Tuesday, May 7, 2013

Call Me Zelda

Whether you're excited by the glitz and glamour of the new Gatsby movie, or you think it's going to be a frenzy of hype and excess, we recommend you check out a wonderful new novel, Call Me Zelda by Erika Robuck.

Call Me Zelda isn't just another book about Zelda Fitzgerald. It's the richly imagined story of a psychiatric nurse, Anna Howard, who served Zelda during her years in Baltimore "after the party." It is Anna's story more than Zelda's, as we get to see how Anna's life is transformed by her relationship with Zelda and Scott.

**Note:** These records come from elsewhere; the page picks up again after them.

#[export] Hint Resolve sat_add_fits sat_sub_fits wrapu_fits : ints.

(** ** Bytes

    A [[u8; 32]] is the 256-bit number its bytes spell in big-endian order, so
    the array order of Rust's [BTreeMap] keys is the order of the numbers. *)
Abbreviation bytes := (list Z).
Abbreviation id32 := Z (only parsing).

Fixpoint le_bytes (n : nat) (z : Z) : bytes :=
  match n with
  | O => []
  | S n => z mod 256 :: le_bytes n (z / 256)
  end.
Definition be_bytes (n : nat) (z : Z) : bytes := rev (le_bytes n z).
Definition string_bytes (s : string) : bytes :=
  (λ a, Z.of_N (Ascii.N_of_ascii a)) <$> String.list_ascii_of_string s.

Lemma le_bytes_length n z : length (le_bytes n z) = n.
Proof. revert z. induction n; cbn; auto. Qed.
Lemma be_bytes_length n z : length (be_bytes n z) = n.
Proof. unfold be_bytes. by rewrite length_rev, le_bytes_length. Qed.

Lemma le_bytes_inj n z z' :
  0 ≤ z < 256 ^ Z.of_nat n → 0 ≤ z' < 256 ^ Z.of_nat n →
  le_bytes n z = le_bytes n z' → z = z'.
Proof.
  revert z z'. induction n as [|n IH]; intros z z' Hz Hz'; cbn [le_bytes].
  { cbn in *. lia. }
  rewrite Nat2Z.inj_succ, Z.pow_succ_r in Hz, Hz' by lia.
  intros [= Hm Hd]. apply IH in Hd.
  - rewrite (Z.div_mod z 256), (Z.div_mod z' 256) by lia. lia.
  - split; [apply Z.div_pos; lia|apply Z.div_lt_upper_bound; lia].
  - split; [apply Z.div_pos; lia|apply Z.div_lt_upper_bound; lia].
Qed.

Lemma be_bytes_inj n z z' :
  0 ≤ z < 256 ^ Z.of_nat n → 0 ≤ z' < 256 ^ Z.of_nat n →
  be_bytes n z = be_bytes n z' → z = z'.
Proof.
  intros ?? H. eapply le_bytes_inj; [done..|].
  by apply (f_equal (@rev Z)) in H; unfold be_bytes in H; rewrite !rev_involutive in H.
Qed.

(** Splitting a concatenation whose first parts have the same length. *)
Lemma be_bytes_app_inj n z z' l l' :
  0 ≤ z < 256 ^ Z.of_nat n → 0 ≤ z' < 256 ^ Z.of_nat n →
  be_bytes n z ++ l = be_bytes n z' ++ l' → z = z' ∧ l = l'.
Proof.
  intros ?? H. apply app_inj_1 in H as [Hz ->]; [|by rewrite !be_bytes_length].
  split; [by eapply be_bytes_inj|done].
Qed.

Lemma concat_ids_inj (l l' : list id32) :
  Forall (fits 256) l → Forall (fits 256) l' →
  concat (be_bytes 32 <$> l) = concat (be_bytes 32 <$> l') → l = l'.
Proof.
  assert (∀ z (l : list id32), concat (be_bytes 32 <$> z :: l) ≠ []) as Hne.
  { intros z k E. apply (f_equal length) in E. cbn [fmap list_fmap concat] in E.
    rewrite length_app, be_bytes_length in E. discriminate E. }
  intros Hl. revert l'. induction Hl as [|z l Hz Hl IH]; intros l' Hl' E.
  - destruct Hl' as [|z' l' _ _]; [done|]. by destruct (Hne z' l').
  - destruct Hl' as [|z' l' Hz' Hl']; [by destruct (Hne z l)|].
    cbn [fmap list_fmap concat] in E. apply be_bytes_app_inj in E as [-> E]; [|done..].
    f_equal. by apply IH.
Qed.

(** The number an array of bytes spells. *)
Definition of_be (b : bytes) : Z := foldl (λ acc x, acc * 256 + x) 0 b.
Definition is_byte (b : Z) : Prop := 0 ≤ b < 256.

Lemma le_bytes_bytes n z : Forall is_byte (le_bytes n z).
Proof.
  revert z. induction n as [|n IH]; intros z; cbn; constructor; [|done].
  apply Z.mod_pos_bound. lia.
Qed.
Lemma be_bytes_bytes n z : Forall is_byte (be_bytes n z).
Proof. apply Forall_rev, le_bytes_bytes. Qed.

Lemma of_be_app b x : of_be (b ++ [x]) = of_be b * 256 + x.
Proof. unfold of_be. by rewrite foldl_app. Qed.

Lemma of_be_be n z : 0 ≤ z < 256 ^ Z.of_nat n → of_be (be_bytes n z) = z.
Proof.
  unfold be_bytes. revert z. induction n as [|n IH]; intros z Hz; [cbn in *; unfold of_be; cbn; lia|].
  cbn [le_bytes rev]. rewrite of_be_app.
  rewrite Nat2Z.inj_succ, Z.pow_succ_r in Hz by lia.
  rewrite IH; [pose proof (Z.div_mod z 256); lia|].
  split; [apply Z.div_pos; lia|apply Z.div_lt_upper_bound; lia].
Qed.

(** ** Ordered maps

    [BTreeMap<[u8; 32], V>] is a [gmap]; iteration is in ascending key order. *)
Definition key_le {A} (p q : Z * A) : Prop := p.1 ≤ q.1.
#[export] Instance key_le_dec {A} : RelDecision (@key_le A).
Proof. intros p q. unfold key_le. apply _. Defined.
#[export] Instance key_le_trans {A} : Transitive (@key_le A).
Proof. intros ???. unfold key_le. lia. Qed.
#[export] Instance key_le_total {A} : Total (@key_le A).
Proof. intros p q. unfold key_le. lia. Qed.

Definition btree_list {A} (m : gmap Z A) : list (Z * A) := merge_sort key_le (map_to_list m).
Definition btree_keys {A} (m : gmap Z A) : list Z := (btree_list m).*1.
Definition btree_values {A} (m : gmap Z A) : list A := (btree_list m).*2.
(** [map.values().find(p)], with the key at which it was found. *)
Definition btree_find {A} (P : A → bool) (m : gmap Z A) : option (Z * A) :=
  List.find (λ p, P p.2) (btree_list m).

Section btree.
Context {A : Type}.
Implicit Types (m : gmap Z A) (P : A → bool).

Lemma btree_list_perm m : btree_list m ≡ₚ map_to_list m.
Proof. apply merge_sort_Permutation. Qed.

Lemma elem_of_btree_list m k a : (k, a) ∈ btree_list m ↔ m !! k = Some a.
Proof. by rewrite btree_list_perm, elem_of_map_to_list. Qed.

Lemma NoDup_btree_keys m : NoDup (btree_keys m).
Proof. unfold btree_keys. rewrite btree_list_perm. apply NoDup_fst_map_to_list. Qed.

Lemma elem_of_btree_keys m k : k ∈ btree_keys m ↔ is_Some (m !! k).
Proof.
  unfold btree_keys. rewrite list_elem_of_fmap. split.
  - intros ([? a] & -> & H). apply elem_of_btree_list in H. by exists a.
  - intros [a H]. exists (k, a). by rewrite elem_of_btree_list.
Qed.

Lemma elem_of_btree_values m a : a ∈ btree_values m ↔ ∃ k, m !! k = Some a.
Proof.
  unfold btree_values. rewrite list_elem_of_fmap. split.
  - intros ([k ?] & -> & H). apply elem_of_btree_list in H. by exists k.
  - intros [k H]. exists (k, a). by rewrite elem_of_btree_list.
Qed.

Lemma btree_list_sorted m : StronglySorted key_le (btree_list m).
Proof. apply StronglySorted_merge_sort; apply _. Qed.

Lemma find_sorted_spec P (l : list (Z * A)) k a :
  StronglySorted key_le l → NoDup l.*1 →
  List.find (λ p, P p.2) l = Some (k, a) ↔
  (k, a) ∈ l ∧ P a = true ∧ ∀ k' a', (k', a') ∈ l → P a' = true → k ≤ k'.
Proof.
  induction 1 as [|[k0 a0] l Hs IH Hf]; intros Hnd.
  { cbn. split; [done|]. by intros [?%elem_of_nil _]. }
  cbn in Hnd |- *. apply NoDup_cons in Hnd as [Hnin Hnd].
  rewrite Forall_forall in Hf. unfold key_le in Hf; cbn in Hf.
  destruct (P a0) eqn:E.
  - split.
    + intros [= <- <-]. split_and!; [left|done|].
      intros k' a' [[= -> ->]|H']%elem_of_cons _; [lia|]. apply (Hf (k', a') H').
    + intros ([[= <- <-]|Hin]%elem_of_cons & Ha & Hmin); [done|].
      pose proof (Hmin k0 a0 ltac:(left) E). pose proof (Hf _ Hin). cbn in *.
      assert (k = k0) as -> by lia. destruct Hnin.
      apply list_elem_of_fmap. by exists (k0, a).
  - rewrite (IH Hnd). split.
    + intros (? & ? & Hmin). split_and!; [by right|done|].
      intros k' a' [[= -> ->]|?]%elem_of_cons; [congruence|eauto].
    + intros ([[= <- <-]|?]%elem_of_cons & ? & Hmin); [congruence|].
      split_and!; [done..|]. intros. eapply Hmin; [by right|done].
Qed.

(** The found entry is the one with the least key. *)
Lemma btree_find_some P m k a :
  btree_find P m = Some (k, a) ↔
  m !! k = Some a ∧ P a = true ∧ ∀ k' a', m !! k' = Some a' → P a' = true → k ≤ k'.
Proof.
  unfold btree_find. rewrite find_sorted_spec.
  - rewrite elem_of_btree_list. by setoid_rewrite elem_of_btree_list.
  - apply btree_list_sorted.
  - apply NoDup_btree_keys.
Qed.

Lemma btree_find_none P m :
  btree_find P m = None ↔ ∀ k a, m !! k = Some a → P a = false.
Proof.
  unfold btree_find. split.
  - intros H k a Hk. apply elem_of_btree_list in Hk.
    apply list_elem_of_In in Hk. by apply (find_none _ _ H) in Hk.
  - intros H. destruct (List.find _ _) as [[k a]|] eqn:E; [|done].
    apply find_some in E as [Hin HP]. cbn in HP.
    apply list_elem_of_In, elem_of_btree_list, H in Hin. congruence.
Qed.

Anna struggles to keep her own footing as she becomes increasingly involved in the celebrities' lives. Zelda is admitted to the Phipps Psychiatric Clinic at Johns Hopkins Hospital in Baltimore, Maryland in 1932 where Anna is a nurse. Anna has suffered her own tragedies, having lost her husband in the war and their young daughter in the influenza epidemic, but rather than face her own sadness and survivor's guilt, Anna is consumed by the need to help Zelda. She is eventually hired to be Zelda's private nurse when Zelda moves out of Phipps and into their private home just outside of Baltimore (in true Gatsby style, the house has it's own French name: La Paix). Scott and Zelda's relationship is toxic and Zelda is deeply troubled, but Anna is determined to help Zelda find some peace and happiness. The wake behind the Fitzgeralds' celebrity lives is indeed very choppy and you worry that Anna will get lost in it.

We all know that Zelda and Scott's story ends in tragedy. But you will hope that Anna's doesn't. Will she be redeemed by her dedication to Zelda, and ultimately find a way to live her own life, or will she become another "Woman Upstairs" who loses herself by living vicariously through others?

Call Me Zelda: May Staff Pick at The Bookstore.